Do you remember what a nightmare it was for students across America when the world was thrown into lockdown and school went remote?
Online school was the best option for the worst situation. It was a necessary evil for students to endure Chromebooks for seven hours a day, five days a week.
It was a necessary evil for them to struggle with their internet connections, and for those students who live in abusive households, it was a necessary evil to have them endure the chaos of home instead of the security of school.
But in 2023 America, the worst of the pandemic is largely behind us. We are moving on into the future, and yet many of the relics of pandemic life and the dreaded “new normal” remain engrained into our lives.
I’ve worked with students who act as whistleblowers exposing the disservice they are receiving in the classroom when it comes to online instruction.
There are students who tell me they spend their entire period listening to an online lesson, just to be given an online assignment as their teacher sits on his or her own computer.
There are students who don’t receive pencil and paper assignments anymore—the Chromebook dominates all.
So now, as winter finally begins to look like winter, the last thing K-12 students need is a new rule dictating that snow days or ice days be replaced by seven hours of online instruction.
This would be especially devastating to younger children, particularly elementary level students.
I am an education major currently student teaching, and I have seen the pure happiness on students’ faces as they revel in the joy that is a snow hill. The snowy weather means something extra special to younger people, and we shouldn’t want the special joy of a snow day to be lost.
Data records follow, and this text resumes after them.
Lemma setup_my_menu_nameless_run (w : world H) L items k bad names e :
  list_of_definitions w = VRef L ->
  w_heap w !! L = Some (OList items) ->
  items !! k = Some bad ->
  getitem (w_heap w) bad "display_name" = Raise e ->
  display_names (w_heap w) (take k items) names ->
  exists my_menu_id gf_sub_id r s t,
    setup_my_menu qtm w =
      (r,
       World (w_heap w) (list_of_definitions w) s
         (w_trace w ++
          Einsert_menu_submenu VNone "My menu" my_menu_id ::
          Einsert_menu_submenu my_menu_id "Gap fill..." gf_sub_id :: t)) /\
    menu_trace gf_sub_id 0 names t /\
    (r = Raise e /\ written t = [] \/ r = Ok tt /\ written t <> []).
Proof.
  intros Hdefs HL Hbad Hraise Hnames.
  assert (Hlt : (k < length items)%nat) by by eapply lookup_lt_Some.
  unfold setup_my_menu. unfold bind at 1. unfold gui_insert_menu_submenu at 1.
  destruct (insert_menu_submenu qtm (w_heap w) VNone "My menu" (w_host w))
    as [my_menu_id s1].
  unfold bind at 1. unfold gui_insert_menu_submenu at 1.
  cbn [w_heap w_host called].
  destruct (insert_menu_submenu qtm (w_heap w) my_menu_id "Gap fill..." s1)
    as [gf_sub_id s2].
  unfold bind at 1. unfold global_list_of_definitions at 1.
  unfold bind at 1. unfold read at 1.
  cbn [w_heap list_of_definitions called]. rewrite Hdefs.
  unfold len. rewrite HL. unfold range. rewrite Nat2Z.id.
  replace (length items) with (k + S (length items - S k))%nat by lia.
  rewrite seq_app, List.map_app. simpl seq. rewrite List.map_cons.
  match goal with |- context [menu_buttons qtm _ (_ ++ _ :: ?R) ?W] =>
    destruct (menu_buttons_nameless gf_sub_id L items k bad names e R Hbad
                k 0%nat W) as (r & s & t & -> & Ht & Hr); [done..|]
  end.
  rewrite drop_0 in Ht. change (Z.of_nat 0) with 0 in Ht.
  exists my_menu_id, gf_sub_id, r, s, t. split; [|done].
  unfold called. cbn [w_heap list_of_definitions w_trace]. rewrite ?Hdefs.
  by rewrite <- !app_assoc.
Qed.

(** X7.  [setup_my_menu] reads [display_name] unguarded.  When the
    definitions before position [k] have one and the definition at [k]
    has none, the exception of that lookup leaves [setup_my_menu] after
    the two submenus and the buttons of all [k] earlier definitions are
    in the menu, with nothing written; unless the loop ended before, at
    a definition whose command the host does not report, with the
    warning and without an exception. *)
Theorem nameless_definition_stops_the_menu (w : world H)
    L items k bad names e :
  list_of_definitions w = VRef L ->
  w_heap w !! L = Some (OList items) ->
  items !! k = Some bad ->
  getitem (w_heap w) bad "display_name" = Raise e ->
  display_names (w_heap w) (take k items) names ->
  let run := setup_my_menu qtm w in
  exists my_menu_id gf_sub_id j,
    take 2 (emitted w run.2) =
      [Einsert_menu_submenu VNone "My menu" my_menu_id;
       Einsert_menu_submenu my_menu_id "Gap fill..." gf_sub_id] /\
    buttons (emitted w run.2) = button_list gf_sub_id 0 (take j names) /\
    (run.1 = Raise e /\ j = k /\ written (emitted w run.2) = [] \/
     run.1 = Ok tt /\ (j < k)%nat /\
     written (emitted w run.2) = [exceeds_maximum (Z.of_nat j)]).
Proof.
  intros Hdefs HL Hbad Hraise Hnames run. subst run.
  assert (Hlt : (k < length items)%nat) by by eapply lookup_lt_Some.
  assert (Hlen : length names = k).
  { apply Forall2_length in Hnames. rewrite length_take in Hnames. lia. }
  destruct (setup_my_menu_nameless_run w L items k bad names e
              Hdefs HL Hbad Hraise Hnames)
    as (my_menu_id & gf_sub_id & r & s & t & -> & Ht & Hr).
  erewrite emitted_app by reflexivity.
  destruct (menu_trace_prefix _ _ _ _ Ht) as (j & Hj & Hb & Hw & _).
  change (0 + Z.of_nat j) with (Z.of_nat j) in Hw.
  exists my_menu_id, gf_sub_id, j. split; [done|]. split; [exact Hb|].
  change (written (_ :: _ :: t)) with (written t). simpl fst.
  rewrite Hlen in Hj, Hw. rewrite Hw in Hr |- *.
  destruct (Nat.ltb_spec j k); destruct Hr as [[-> Hr]|[-> Hr]];
    try done; [right|left]; repeat split; (done || lia).
Qed.

(** *** Loading the script *)

Lemma shipped_display_names :
  display_names shipped_heap [VRef 0; VRef 1; VRef 3; VRef 5]%nat
    shipped_names.
Proof.
  unfold display_names, shipped_names.
  repeat (apply List.Forall2_cons;
    [eexists _, _; split; [reflexivity|];
     split; [reflexivity | vm_compute; reflexivity]|]).
  apply List.Forall2_nil.
Qed.

Lemma menu_trace_gui sub i names t :
  menu_trace sub i names t -> Forall (fun ev => is_gui ev = true) t.
Proof. induction 1; by repeat constructor. Qed.

Lemma script_run (s0 : H) :
  exists my_menu_id gf_sub_id s t,
    script qtm (World [] VNone s0 []) =
      (Ok tt,
       World shipped_heap (VRef 6) s
         (flat_map
            (fun i => [Eadd_command (gap_fill_command i);
                       Eset_command_execute_function (gap_fill_command i)
                         (Lambda_gap_fill_def i)])
            (range 10) ++
          Einsert_menu_submenu VNone "My menu" my_menu_id ::
          Einsert_menu_submenu my_menu_id "Gap fill..." gf_sub_id :: t)) /\
    menu_trace gf_sub_id 0 shipped_names t.
Proof.
  unfold script, bind.
  rewrite define_list_of_definitions_run.
  destruct (add_my_commands_run (World shipped_heap (VRef 6) s0 []))
    as [s1 ->].
  match goal with |- context [setup_my_menu qtm ?W] =>
    destruct (setup_my_menu_run W 6%nat [VRef 0; VRef 1; VRef 3; VRef 5]%nat
                shipped_names) as (my_menu_id & gf_sub_id & s & t & -> & Ht);
      [reflexivity | reflexivity | exact shipped_display_names |]
  end.
  by exists my_menu_id, gf_sub_id, s, t.
Qed.

(** X8.  Loading the script succeeds on every host, whatever the host
    answers: the module-level statements leave the seven objects of the
    list of definitions in the store and [list_of_definitions] bound to
    the list, make terminal and menu calls only, and the buttons are
    those of the first [k] of the four shipped definitions.  Each of the
    four definitions has what its method needs, at any copying depth. *)
Theorem script_loads (s0 : H) (n : nat) :
  let run := script qtm (World [] VNone s0 []) in
  run.1 = Ok tt /\
  w_heap run.2 = shipped_heap /\
  list_of_definitions run.2 = VRef 6 /\
  Forall (fun ev => is_gui ev = true) (w_trace run.2) /\
  (exists gf_sub_id k,
     (k <= 4)%nat /\
     buttons (w_trace run.2) =
       button_list gf_sub_id 0 (take k shipped_names)) /\
  Forall
    (fun i => exists d, definition_at run.2 i = Some d /\
                        fits_method (S n) (w_heap run.2) d = true)
    (range 4).
Proof.
  intros run. subst run.
  destruct (script_run s0) as (my_menu_id & gf_sub_id & s & t & -> & Ht).
  cbn [fst snd w_heap list_of_definitions w_trace].
  split; [done|]. split; [done|]. split; [done|]. split; [|split].
  - apply Forall_app. split.
    + vm_compute. by repeat constructor.
    + do 2 (constructor; [done|]). by eapply menu_trace_gui.
  - destruct (menu_trace_prefix _ _ _ _ Ht) as (k & Hk & Hb & _).
    exists gf_sub_id, k. split; [exact Hk|].
    unfold buttons in *. rewrite List.filter_app. exact Hb.
  - unfold range. simpl.
    repeat (constructor;
      [eexists; split;
        [vm_compute; reflexivity | destruct n; vm_compute; reflexivity]|]).
    constructor.
Qed.

End ScriptFacts.

(** ** The claims on concrete runs *)

Local Ltac find_in_list := repeat (first [left; reflexivity | right]).



Lemma no_gaps_nothing_to_fill_witness :
  let w := Run.loaded in
  let run := _gap_fill_def Stub.host Run.depth Run.repr 2 w in
  run = (Ok tt, run.2) /\
  In (Eget_gap_ranges (VInt 1) (Ok [])) (emitted w run.2) /\
  fill_calls (emitted w run.2) = [] /\
  ~ In "- Not all gaps could be filled" (written (emitted w run.2)) /\
  exists d display_name,
    definition_at w 2 = Some d /\
    d !! "display_name" = Some display_name /\
    written (emitted w run.2) =
      ["Applying gap filling action " +:+
       str Run.repr (w_heap run.2) display_name].
Proof.
  intros w run.
  assert (Hrun : run = (Ok tt, run.2)) by (vm_compute; reflexivity).
  assert (Hin : In (Eget_gap_ranges (VInt 1) (Ok [])) (emitted w run.2))
    by (vm_compute; find_in_list).
  split; [exact Hrun|]. split; [exact Hin|].
  exact (no_gaps_nothing_to_fill Stub.host Run.depth Run.repr 2 w run.2
           (Ok tt) (VInt 1) Hrun Hin).
Defined.

(** C10, as stated, fails: the host reports no gap range for the target,
    and the invocation, whose relational definition has no settings,
    raises before the announcement; no message is written at all. *)
Lemma no_gaps_counterexample :
  let w := Run.without_settings "Q_WaistLFront" in
  let run := _gap_fill_def Stub.host Run.depth Run.repr 0 w in
  In (Eget_gap_ranges (VInt 1) (Ok [])) (emitted w run.2) /\
  run.1 = Raise (KeyError "settings") /\
  written (emitted w run.2) = [] /\
  length (written (emitted w run.2)) <> 1%nat.
Proof.
  intros w run. split; [vm_compute; find_in_list|].
  split; [vm_compute; reflexivity|]. split; [vm_compute; reflexivity|].
  vm_compute. discriminate.
Qed.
After the last few snowfalls that finally welcomed winter to the month of January, I know there are snow days on the horizon; it’s only a matter of time. Students need play, and that play exists outdoors on those magical snow days. Sledding, snowmen, snow angels… What better than a snow day for a child to enjoy such activities?
Students need play, and that play exists outdoors on those magical snow days. Sledding, snowmen, snow angels… What better than a snow day for a child to enjoy such activities? But those days will be lost if school districts opt for virtual school days in lieu of snow days.
Do we want those days to be forever lost for our children? Should they not enjoy the same magical memories we adults did when we were kids? The alternative is that the snow lays its white carpet on the grass and remain untouched as students hunker down and stare at a computer screen all day.
Those who argue for virtual school in replacement of snow days are not ill-intentioned. However, this argument fails to acknowledge the concerns of the teachers and the students.
Not every educator makes online instruction the primary component of the school day.
Online instruction for many would be a lackluster lesson plan thrown together the morning of. This is no fault of the teachers since who would expect them to assemble an online lesson on their own time the night before a major snowstorm?
How can we expect them to prepare such an elaborate lesson when they planned for in-person instruction? Educators should not be given this extra burden on top of their other responsibilities.
The decision to make snow days online school days is ultimately on the higher ups. Whatever decision they make will have a lasting impact on teachers, parents, and children alike. But those who will suffer the most are the students who lose a playful chunk of childhood.